Friday, June 27, 2008



Training Vining Plants Up Strings... 



This post is for FeralLiberal at CorrenteWire, and the host of commenters there who wanted to see how I train my vining plants up string trellises.

My comments to the Corrente thread:
Instead of cages, which get rusty, don’t compost, and sometimes make it difficult to harvest larger tomatoes, I do a little something different.

I bought some 1/2-inch electrical conduit, and 90-degree elbows and made a three-sided frame. I push it into the ground along any of my vining plants.

About 6-inches above the ground, I tie some stout jute twine parallel to the ground, from that line, I run twine from that string to the top bar of the frame. It is up this line that I twist and train the vining plants. When the harvest is over, and the plants are spent, I can snip the natural fiber line, and compost it with the plants. This is also great for when you’ve still got a load of green tomatoes, but first frost is nigh.

Simply snip the top of the line, and gently lay the plants down on the ground, and make a little tunnel with some plastic sheeting over them. It protects the plants, and the extra heat in the poly tunnel speeds ripening.

For those with limited gardening or storage space, this is a GREAT way to go.

The method is so strong that I grow cantaloupes up those strings. With a particularly heavy melon,I sometimes will make a cradle for the fruit out of some cheesecloth, as the melon ripens and starts getting a bit soft. the whole scheme has stood up to severe windstorms.

Best yet— you can grow more veggies in a smaller space, and your food isn’t all dirty and potentially rotted from ground contact… and it is extremely easy to harvest, as it is hanging right in front of you, with no vines to wade through.

Cheers!


Here are the pictures (click for much larger view):
Here's Mountain Girl posing before one of the garden beds. To the right are Salad Cucumbers climbing up strings.
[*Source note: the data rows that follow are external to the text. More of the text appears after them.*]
(** Cells that are the same, or both blank: a line that grows reads as blank
    cells where it read as the default cell. *)
Definition empty_cell (gc : grid_cell) : Prop := gc = grid_default_cell \/ is_blank 8 gc.
Definition same_cell (a b : grid_cell) : Prop := a = b \/ (empty_cell a /\ empty_cell b).

#[global] Instance same_cell_equivalence : Equivalence same_cell.
Proof.
  split.
  - by left.
  - intros a b [->|[]]; [by left|by right].
  - intros a b c [->|[]]; [done|]. intros [->|[]]; by right.
Qed.

Lemma same_equal a b : same_cell a b -> grid_cells_equal a b = true.
Proof. by intros [-> |[[-> |[-> | ->]] [-> |[-> | ->]]]]; [apply cells_equal_refl|..]. Qed.

(** A line that grew reads the same. *)
Lemma grown_view (v t : list grid_cell) n : Forall (is_blank 8) t ->
  same_cell (default grid_default_cell ((v ++ t) !! n)) (default grid_default_cell (v !! n)).
Proof.
  intros Hb. destruct (v !! n) as [c|] eqn:E.
  - by rewrite (lookup_app_l_Some _ _ _ _ E).
  - rewrite lookup_app_r by (by apply lookup_ge_None). cbn.
    destruct (t !! _) as [c|] eqn:Et; cbn; [|done].
    right. split; [right; by eapply Forall_lookup in Hb|by left].
Qed.
(* ===== verification/ScreenInfo.v ===== *)
(** * Titles, cursor and selection of a screen (src/tmux/screen/screen.c)

    [None] is a NULL dereference. *)
From Stdlib Require Import Ascii String.
From S2P Require Import Prelude.
From S2P Require Import Utf8.
From S2P Require Import CellCodec.
From S2P Require Import Locale.
From S2P Require Import Grid.
From S2P Require Import Reflow.
From S2P Require Import Screen.

Definition MODE_CURSOR : Z := 0x1.
Definition MODE_INSERT : Z := 0x2.
Definition MODE_KCURSOR : Z := 0x4.
Definition MODE_KKEYPAD : Z := 0x8.
Definition MODE_WRAP : Z := 0x10.
Definition MODE_MOUSE_STANDARD : Z := 0x20.
Definition MODE_MOUSE_BUTTON : Z := 0x40.
Definition MODE_CURSOR_BLINKING : Z := 0x80.
Definition MODE_MOUSE_UTF8 : Z := 0x100.
Definition MODE_MOUSE_SGR : Z := 0x200.
Definition MODE_BRACKETPASTE : Z := 0x400.
Definition MODE_FOCUSON : Z := 0x800.
Definition MODE_MOUSE_ALL : Z := 0x1000.
Definition MODE_ORIGIN : Z := 0x2000.
Definition MODE_CRLF : Z := 0x4000.
Definition MODE_KEYS_EXTENDED : Z := 0x8000.
Definition MODE_CURSOR_VERY_VISIBLE : Z := 0x10000.
Definition MODE_CURSOR_BLINKING_SET : Z := 0x20000.
Definition MODE_KEYS_EXTENDED_2 : Z := 0x40000.
Definition MODE_THEME_UPDATES : Z := 0x80000.
Definition MODE_SYNC : Z := 0x100000.

Definition ALL_MOUSE_MODES : Z :=
  Z.lor MODE_MOUSE_STANDARD (Z.lor MODE_MOUSE_BUTTON MODE_MOUSE_ALL).
Definition EXTENDED_KEY_MODES : Z := Z.lor MODE_KEYS_EXTENDED MODE_KEYS_EXTENDED_2.


Definition MODEKEY_EMACS : Z := 0.

Definition s_has (s : screen) (m : Z) : bool := has (s_mode s) m.
Definition mode_set (m : Z) (s : screen) : screen := set_s_mode (Z.lor (s_mode s) m) s.
Definition mode_clear (m : Z) (s : screen) : screen := set_s_mode (without (s_mode s) m) s.
Definition on_info (f : screen_info -> screen_info) (s : screen) : screen :=
  set_s_info (f (s_info s)) s.

(** ** Titles *)

(** The list goes, the count stays. *)
Definition screen_free_titles (s : screen) : screen :=
  on_info (fun i => set_si_titles None (si_ntitles i) i) s.

(** [while (s->ntitles >= 10)]: the last entry is freed. *)
Fixpoint trim_titles (fuel : nat) (titles : option (list string)) (n : Z) :
    option (option (list string) * Z) :=
  if n <? 10 then Some (titles, n)
  else
    match fuel, titles with
    | S fuel, Some ((_ :: _) as l) => trim_titles fuel (Some (take (length l - 1) l)) (u32 (n - 1))
    | _, _ => None
    end.

Definition screen_push_title (s : screen) : option screen :=
  let i := s_info s in
  let l := default [] (si_titles i) in
  '(titles, n) ← trim_titles (S (length l)) (si_titles i) (si_ntitles i);
  Some (set_s_info (set_si_titles (Some (si_title i :: default [] titles)) (u32 (n + 1)) i) s).

Definition screen_pop_title (s : screen) : screen :=
  let i := s_info s in
  match si_titles i with
  | Some (t :: l) =>
      set_s_info (set_si_titles (Some l) (u32 (si_ntitles i - 1)) (set_si_title t i)) s
  | _ => s
  end.

(** ** Cursor and progress bar *)

Definition screen_set_cursor_style (style : Z) (cstyle : screen_cursor_style) (mode : Z) :
    screen_cursor_style * Z :=
  let blink m := Z.lor m MODE_CURSOR_BLINKING in
  let steady m := without m MODE_CURSOR_BLINKING in
  match style with
  | 0 => (SCREEN_CURSOR_DEFAULT, mode)
  | 1 => (SCREEN_CURSOR_BLOCK, blink mode)
  | 2 => (SCREEN_CURSOR_BLOCK, steady mode)
  | 3 => (SCREEN_CURSOR_UNDERLINE, blink mode)
  | 4 => (SCREEN_CURSOR_UNDERLINE, steady mode)
  | 5 => (SCREEN_CURSOR_BAR, blink mode)
  | 6 => (SCREEN_CURSOR_BAR, steady mode)
  | _ => (cstyle, mode)
  end.

(** [screen_set_default_cursor], of the two options it reads. *)
Definition screen_set_default_cursor (colour style : Z) (s : screen) : screen :=
  let i := s_info s in
  let '(cstyle, mode) := screen_set_cursor_style style (si_default_cstyle i) 0 in
  set_s_info (set_si_default_cursor cstyle mode colour i) s.

Definition screen_set_cursor_colour (c : Z) (s : screen) : screen := on_info (set_si_ccolour c) s.

Definition PROGRESS_BAR_INDETERMINATE : Z := 3.

Definition screen_set_progress_bar (pbs p : Z) (s : screen) : screen :=
  on_info (fun i => set_si_progress pbs
             (if (0 <=? p) && negb (pbs =? PROGRESS_BAR_INDETERMINATE) then p
              else si_progress i) i) s.

(** ** Selection *)

Definition screen_set_selection (sx sy ex ey : Z) (rectangle : bool) (clipx modekeys : Z)
    (gc : grid_cell) (s : screen) : screen :=
  set_s_sel (Some (Sel false rectangle modekeys sx sy ex ey clipx gc)) s.
Definition screen_clear_selection (s : screen) : screen := set_s_sel None s.
Definition screen_hide_selection (s : screen) : screen :=
  match s_sel s with
  | Some (Sel _ r m sx sy ex ey c gc) => set_s_sel (Some (Sel true r m sx sy ex ey c gc)) s
  | None => s
  end.

(** The columns of a rectangle: from the smaller of the ends to the larger. *)
Definition in_rectangle (sel : screen_sel) (px py : Z) : bool :=
  let sx := sel_sx sel in let sy := sel_sy sel in
  let ex := sel_ex sel in let ey := sel_ey sel in
  let row :=
    if sy <? ey then (sy <=? py) && (py <=? ey)
    else if ey <? sy then (ey <=? py) && (py <=? sy)
    else py =? sy in
  row && (if ex <? sx then (ex <=? px) && (px <=? sx) else (sx <=? px) && (px <=? ex)).

(** The cells from one end to the other in reading order; the last one is left
    out with emacs keys. *)
Definition in_lines (sel : screen_sel) (px py : Z) : bool :=
  let sx := sel_sx sel in let sy := sel_sy sel in
  let ex := sel_ex sel in let ey := sel_ey sel in
  let emacs := sel_modekeys sel =? MODEKEY_EMACS in
  let xe := if emacs then if ex =? 0 then 0 else ex - 1 else ex in
  let xs := if emacs then u32 (sx - 1) else sx in
  if sy <? ey then
    negb ((py <? sy) || (ey <? py) || ((py =? sy) && (px <? sx)) || ((py =? ey) && (xe <? px)))
  else if ey <? sy then
    negb ((sy <? py) || (py <? ey) || ((py =? ey) && (px <? ex)) ||
          ((py =? sy) && ((sx =? 0) || (xs <? px))))
  else
    (py =? sy) && (if ex <? sx then negb ((xs <? px) || (px <? ex))
                   else negb ((px <? sx) || (xe <? px))).

Definition screen_check_selection (s : screen) (px py : Z) : bool :=
  match s_sel s with
  | None => false
  | Some sel =>
      if sel_hidden sel || (px <? sel_clipx sel) then false
      else if sel_rectangle sel then in_rectangle sel px py
      else in_lines sel px py
  end.

(** The cell as shown, [None] when nothing is selected. *)
Definition screen_select_cell (s : screen) (src : grid_cell) : option grid_cell :=
  match s_sel s with
  | None => None
  | Some sel =>
      if sel_hidden sel then None
      else
        let dst := sel_cell sel in
        Some (GC (utf8_copy (gc_data src))
                (if has (gc_attr dst) GRID_ATTR_NOATTR
                 then Z.lor (gc_attr dst) (Z.land (gc_attr src) GRID_ATTR_CHARSET)
                 else Z.lor (gc_attr dst) (gc_attr src))
                (gc_flags src)
                (if COLOUR_DEFAULT (gc_fg dst) then gc_fg src else gc_fg dst)
                (if COLOUR_DEFAULT (gc_bg dst) then gc_bg src else gc_bg dst)
                (gc_us dst) (gc_link dst))
  end.

Section Names.
Context `{Locale}.

(** Whether the title was set, and the screen. *)
Definition screen_set_title (title : string) (s : screen) : option (bool * screen) :=
  t ← clean_name title "#";
  Some (match t with
        | Some t => (true, on_info (set_si_title t) s)
        | None => (false, s)
        end).

Definition screen_set_path (path : string) (s : screen) : option (bool * screen) :=
  t ← clean_name path "#";
  Some (match t with
        | Some t => (true, on_info (set_si_path (Some t)) s)
        | None => (false, s)
        end).

End Names.

(** ** Making a screen *)

Section Init.
Context `{CellCodec}.

(** With the value of the option extended-keys. *)
Definition reset_mode (extended_keys keep : Z) : Z :=
  let mode := Z.lor (Z.lor MODE_CURSOR MODE_WRAP) keep in
  if extended_keys =? 2 then Z.lor (without mode EXTENDED_KEY_MODES) MODE_KEYS_EXTENDED else mode.

Definition screen_reinit (extended_keys : Z) (s : screen) : option screen :=
  let s := set_s_region 0 (u32 (screen_size_y s - 1)) (set_s_cursor 0 0 s) in
  let s := set_s_mode (reset_mode extended_keys (Z.land (s_mode s) MODE_CRLF)) s in
  s ← (if screen_is_alternate s then fst <$> screen_alternate_off s false else Some s);
  let s := screen_reset_tabs (set_s_saved_cursor UINT_MAX UINT_MAX s) in
  let s := set_s_grid (grid_clear_lines (s_grid s) (screen_hsize s) (screen_size_y s) 8) s in
  Some (screen_set_progress_bar 0 0 (screen_free_titles (screen_clear_selection s))).

Definition screen_init (extended_keys sx sy hlimit ntitles : Z) : option screen :=
  screen_reinit extended_keys
    (Screen (grid_create sx sy hlimit) None 0 0 0 0 grid_default_cell 0 0 0 [] MODE_CURSOR None
       (set_si_titles None ntitles no_info)).

End Init.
To the left are Cantaloupes.










I gently twist the plant top new growth around the twine.















Then I VERY gently help the whatever that thing is that grabs and twists around things, around the twine above the foliage.
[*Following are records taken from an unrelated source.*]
Definition input_key_mouse (wp : key_pane) (m : mouse_event) : list Z :=
  if me_ignore m || negb (has (kp_mode wp) ALL_MOUSE_MODES) then []
  else
    match cmd_mouse_at (kp_xoff wp) (kp_yoff wp) (kp_sx wp) (kp_sy wp) m false with
    | None => []
    | Some (x, y) =>
        if negb (window_pane_visible wp) then []
        else default [] (input_key_get_mouse (kp_mode wp) m x y)
    end.

Definition input_key_pane (wp : key_pane) (key : Z) (m : option mouse_event) : sent :=
  if KEYC_IS_MOUSE key then
    (0, match m with
        | Some m => if negb (me_wp m =? -1) && (u32 (me_wp m) =? kp_id wp)
                    then input_key_mouse wp m else []
        | None => []
        end)
  else input_key (kp_mode wp) key.

End Keys.
(** ** The tables *)

(** The capabilities of a terminal (src/tmux/tmux.h). *)
Inductive tty_code_code :=
  TTYC_ACSC | TTYC_AM | TTYC_AX | TTYC_BCE | TTYC_BEL | TTYC_BIDI | TTYC_BLINK | TTYC_BOLD |
  TTYC_CIVIS | TTYC_CLEAR | TTYC_CLMG | TTYC_CMG | TTYC_CNORM | TTYC_COLORS | TTYC_CR | TTYC_CS
  | TTYC_CSR | TTYC_CUB | TTYC_CUB1 | TTYC_CUD | TTYC_CUD1 | TTYC_CUF | TTYC_CUF1 | TTYC_CUP |
  TTYC_CUU | TTYC_CUU1 | TTYC_CVVIS | TTYC_DCH | TTYC_DCH1 | TTYC_DIM | TTYC_DL | TTYC_DL1 |
  TTYC_DSBP | TTYC_DSEKS | TTYC_DSFCS | TTYC_DSMG | TTYC_E3 | TTYC_ECH | TTYC_ED | TTYC_EL |
  TTYC_EL1 | TTYC_ENACS | TTYC_ENBP | TTYC_ENEKS | TTYC_ENFCS | TTYC_ENMG | TTYC_FSL | TTYC_HLS
  | TTYC_HOME | TTYC_HPA | TTYC_ICH | TTYC_ICH1 | TTYC_IL | TTYC_IL1 | TTYC_INDN | TTYC_INVIS |
  TTYC_KCBT | TTYC_KCUB1 | TTYC_KCUD1 | TTYC_KCUF1 | TTYC_KCUU1 | TTYC_KDC2 | TTYC_KDC3 |
  TTYC_KDC4 | TTYC_KDC5 | TTYC_KDC6 | TTYC_KDC7 | TTYC_KDCH1 | TTYC_KDN2 | TTYC_KDN3 | TTYC_KDN4
  | TTYC_KDN5 | TTYC_KDN6 | TTYC_KDN7 | TTYC_KEND | TTYC_KEND2 | TTYC_KEND3 | TTYC_KEND4 |
  TTYC_KEND5 | TTYC_KEND6 | TTYC_KEND7 | TTYC_KF1 | TTYC_KF10 | TTYC_KF11 | TTYC_KF12 |
  TTYC_KF13 | TTYC_KF14 | TTYC_KF15 | TTYC_KF16 | TTYC_KF17 | TTYC_KF18 | TTYC_KF19 | TTYC_KF2 |
  TTYC_KF20 | TTYC_KF21 | TTYC_KF22 | TTYC_KF23 | TTYC_KF24 | TTYC_KF25 | TTYC_KF26 | TTYC_KF27
  | TTYC_KF28 | TTYC_KF29 | TTYC_KF3 | TTYC_KF30 | TTYC_KF31 | TTYC_KF32 | TTYC_KF33 | TTYC_KF34
  | TTYC_KF35 | TTYC_KF36 | TTYC_KF37 | TTYC_KF38 | TTYC_KF39 | TTYC_KF4 | TTYC_KF40 | TTYC_KF41
  | TTYC_KF42 | TTYC_KF43 | TTYC_KF44 | TTYC_KF45 | TTYC_KF46 | TTYC_KF47 | TTYC_KF48 |
  TTYC_KF49 | TTYC_KF5 | TTYC_KF50 | TTYC_KF51 | TTYC_KF52 | TTYC_KF53 | TTYC_KF54 | TTYC_KF55 |
  TTYC_KF56 | TTYC_KF57 | TTYC_KF58 | TTYC_KF59 | TTYC_KF6 | TTYC_KF60 | TTYC_KF61 | TTYC_KF62 |
  TTYC_KF63 | TTYC_KF7 | TTYC_KF8 | TTYC_KF9 | TTYC_KHOM2 | TTYC_KHOM3 | TTYC_KHOM4 | TTYC_KHOM5
  | TTYC_KHOM6 | TTYC_KHOM7 | TTYC_KHOME | TTYC_KIC2 | TTYC_KIC3 | TTYC_KIC4 | TTYC_KIC5 |
  TTYC_KIC6 | TTYC_KIC7 | TTYC_KICH1 | TTYC_KIND | TTYC_KLFT2 | TTYC_KLFT3 | TTYC_KLFT4 |
  TTYC_KLFT5 | TTYC_KLFT6 | TTYC_KLFT7 | TTYC_KMOUS | TTYC_KNP | TTYC_KNXT2 | TTYC_KNXT3 |
  TTYC_KNXT4 | TTYC_KNXT5 | TTYC_KNXT6 | TTYC_KNXT7 | TTYC_KPP | TTYC_KPRV2 | TTYC_KPRV3 |
  TTYC_KPRV4 | TTYC_KPRV5 | TTYC_KPRV6 | TTYC_KPRV7 | TTYC_KRI | TTYC_KRIT2 | TTYC_KRIT3 |
  TTYC_KRIT4 | TTYC_KRIT5 | TTYC_KRIT6 | TTYC_KRIT7 | TTYC_KUP2 | TTYC_KUP3 | TTYC_KUP4 |
  TTYC_KUP5 | TTYC_KUP6 | TTYC_KUP7 | TTYC_MS | TTYC_NOBR | TTYC_OL | TTYC_OP | TTYC_RECT |
  TTYC_REV | TTYC_RGB | TTYC_RI | TTYC_RIN | TTYC_RMACS | TTYC_RMCUP | TTYC_RMKX | TTYC_SE |
  TTYC_SETAB | TTYC_SETAF | TTYC_SETAL | TTYC_SETRGBB | TTYC_SETRGBF | TTYC_SETULC |
  TTYC_SETULC1 | TTYC_SGR0 | TTYC_SITM | TTYC_SMACS | TTYC_SMCUP | TTYC_SMKX | TTYC_SMOL |
  TTYC_SMSO | TTYC_SMUL | TTYC_SMULX | TTYC_SMXX | TTYC_SPB | TTYC_SXL | TTYC_SS | TTYC_SWD |
  TTYC_SYNC | TTYC_TC | TTYC_TSL | TTYC_U8 | TTYC_VPA | TTYC_XT.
These Big Boy and Yellow Pear Tomatoes are 5'-6" tall.



















There are two Pickling Cukes ready for picking in the middle of this picture.












Here's a little one with the blossom still attached. The point is that the fruit is easy to see, easy to harvest, not lying in the dirt, and not getting bug-eaten.

BTW-- the European Honey Bees are FINALLY visiting the garden in droves. I was out this morning, picking strawberries off of one side of a plant, while two bees were pollinating on the other. No worry of being stung. They are very gentle, and seem blissfully happy to have found the yard. They are busy on the veggies, and all the clover blooming in the yard. I'll try to snap a pic our two tomorrow morning, as they tend to go to hive by the time I get home. As you can tell, I am extremely happy to see them.